音声合成はその品質の向上とともに利用場面が年々増えており、皆様が思っていらっしゃるよりは、遥かに多くの場面で耳にされているはずです。
音声合成・激動の10年
そんな音声合成ですが、ここ10年は激動の10年だったと言ってよいでしょう。一言で言えば、歴史上初めて、限られた条件下ではあるものの自然音声(人間が話す音声)とほぼ遜色のない音声が合成できるようになったからです。
2011年–2012年: まだ牧歌的な時代
私が音声合成に触れ始めたのもこの時期でしたが、今思えば、まだ牧歌的な時代でした。この頃の音声合成は主に波形接続式音声合成(単位選択型音声合成)という、録音した音声を入力テキストに合わせて切り貼りする方式が主流でした。この方式は様々なメリットがあり、商業的には2020年現在でも広く使われています。しかし、全体の品質としては、自然音声と同等とは言い難いものでした3。
また、隠れマルコフモデルに基づく音声合成(HMM音声合成)という、統計的な手法を用いた音声合成(統計的音声合成)もこの頃には既に商業的に使われていましたが、残念ながら一瞬で合成音声だと分かるような品質のものでした。なお、HMM音声合成は比較的軽量であることから、その音声はロボットや家電などで、現在でもよく耳にすることができます。
2013年: 深層学習に基づく音声合成の登場
画像処理の分野では一足先に一世を風靡していた深層学習(ディープラーニング)ですが、この年、音声合成にもその波がやってきました。草分けの論文 (Zen+ 2013) の時点では、まだHMM音声合成を大きく超える品質ではなかったものの、深層学習という巨人はこの後猛烈な速さで進化を遂げることになります。
2016年: WaveNetの登場
(テキスト)音声合成は入力テキストを音声に変換することを指しますが、テキストを音声に直接変換することは極めて困難であったために、伝統的に以下の3つの過程に分割されてきました4。

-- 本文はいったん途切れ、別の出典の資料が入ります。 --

Lemma plate_read_first_confident_line_witness :
  exists detected_text w',
    ocr_processing (env_at 1000 sample_detections) [255; 216] fresh_world =
      (inr detected_text, w')
    /\ plate_read_of detected_text = "ABC123".
Proof.
  destruct (plate_read_first_confident_line (env_at 1000 sample_detections)
              [255; 216] fresh_world) as (detected_text & w' & Hrun & Hfirst & _).
  exists detected_text, w'. split; [exact Hrun|].
  apply (Hfirst sample_detections
           (TextDetection.mk "ABC123" "LINE" (701 # 10))).
  - discriminate.
  - reflexivity.
  - exists [TextDetection.mk "ABC" "WORD" (99 # 1);
            TextDetection.mk "PARKING" "LINE" (70 # 1)],
           [TextDetection.mk "XYZ789" "LINE" (99 # 1)].
    split; [reflexivity|]. split.
    + split; reflexivity.
    + intros other [<-|[<-|[]]] [Hty Hc].
      * discriminate Hty.
      * discriminate Hc.
Defined.

(** ** 16. The occupancy counter over sequences of calls *)

(** Where C3 fails as it was written: the initialised lot is in range, and one
    EXIT moves the counter to 31. *)
Lemma exit_breaks_upper_bound :
  reachable (lot_with 30)
  /\ slots_in_range (lot_with 30)
  /\ step (lot_with 30) (snd (handle_exit (env_at 1000 []) "ABC123" (lot_with 30)))
  /\ ~ slots_in_range (snd (handle_exit (env_at 1000 []) "ABC123" (lot_with 30))).
Proof.
  split; [|split; [|split]].
  - apply reachable_initial. right. reflexivity.
  - intros n Hn. vm_compute in Hn. injection Hn as <-. unfold MAX_SPOTS. lia.
  - apply step_exit.
  - intros Hrange. specialize (Hrange 31 eq_refl). unfold MAX_SPOTS in Hrange. lia.
Qed.

Lemma core_step_nonneg w :
  slots_nonneg w ->
  (forall env plate image_key,
      slots_nonneg (snd (handle_entry env plate image_key w)))
  /\ (forall env plate, slots_nonneg (snd (handle_exit env plate w))).
Proof.
  intros Hw. split.
  - intros env plate image_key n.
    destruct (handle_entry_cases env plate image_key w) as (w1 & -> & Hslots).
    simpl. rewrite Hslots. intros [= <-].
    assert (0 <= slots_seen w) as Hseen.
    { unfold slots_seen. destruct (table w !! "lot1") as [m|] eqn:Hm; simpl.
      - now apply Hw.
      - unfold MAX_SPOTS. lia. }
    destruct (Z.leb_spec (slots_seen w) 0); simpl; [lia|].
    destruct (String.eqb plate "UNKNOWN"); lia.
  - intros env plate n.
    destruct (table w !! "lot1") as [m|] eqn:Hm.
    + destruct (handle_exit_stored env plate w m Hm) as (w1 & -> & Htable & _).
      simpl. rewrite Htable, lookup_insert_eq. intros [= <-].
      specialize (Hw m Hm). lia.
    + destruct (handle_exit_absent env plate w Hm) as (w1 & -> & Htable & _).
      simpl. rewrite Htable, Hm. discriminate.
Qed.

Lemma step_nonneg w w' : slots_nonneg w -> step w w' -> slots_nonneg w'.
Proof.
  intros Hw [env plate image_key | env plate | env event].
  - now apply core_step_nonneg.
  - now apply core_step_nonneg.
  - destruct (decode_image event) as [e|image_bytes] eqn:Hdecode.
    + unfold lambda_handler. rewrite Hdecode. exact Hw.
    + destruct (lambda_handler_decoded env event image_bytes w Hdecode)
        as (filename & detected_text & w1 & -> & Htable & _).
      assert (slots_nonneg w1) as Hw1.
      { intros n. rewrite Htable. apply Hw. }
      destruct (String.eqb (action_of event) "ENTRY");
        [now apply core_step_nonneg|].
      destruct (String.eqb (action_of event) "EXIT");
        [now apply core_step_nonneg | exact Hw1].
Qed.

このうち3の過程を担当するモデルを専門用語でボコーダー (vocoder) と呼びますが、従来は信号処理に基づくものが主流でした。信号処理に基づくボコーダーは、自然音声の音響特徴量を入力した場合には(適切な条件下では)十分に高品質な音声波形を生成できるものの、合成音声の音響特徴量を入力した場合にはそれほど高品質な音声波形を生成できないという問題がありました7。
ところがこの年、WaveNet (Oord+ 2016) という深層学習をベースとした画期的なモデルが登場したことで8、ボコーダーの世界はすっかり変わってしまいました。WaveNetは従来の信号処理に基づくボコーダーよりも遥かに高品質な音声波形を生成してしまったのです。WaveNetのように深層学習に基づくボコーダーをニューラルボコーダーと呼びますが、WaveNetの登場以来、今日に至るまで様々なニューラルボコーダーが提案されています。
2017年: ついに人間に追いつく
先程、音声合成は伝統的に3つの過程に分割されてきたと言いましたが、3つの過程それぞれを別々のモデルで行っていては全体最適を達成することが難しくなってしまうのは容易に想像できます。2017年はこれを解決する第一歩として、1と2の過程を統合したモデルが登場しました。このようなモデルはend-to-endモデルと呼ばれています9。end-to-endモデルは従来のモデルを凌駕する性能を発揮して、ついにこの年の12月に登場したTacotron 2 (Shen+ 2017) は、WaveNetボコーダーとの組み合わせにより自然音声と同程度の品質を達成することに成功しました。これは英語の読み上げ音声という限られた条件下ではありますが、音声合成の歴史の中で研究者たちが長年見てきた夢が叶った瞬間でもありました。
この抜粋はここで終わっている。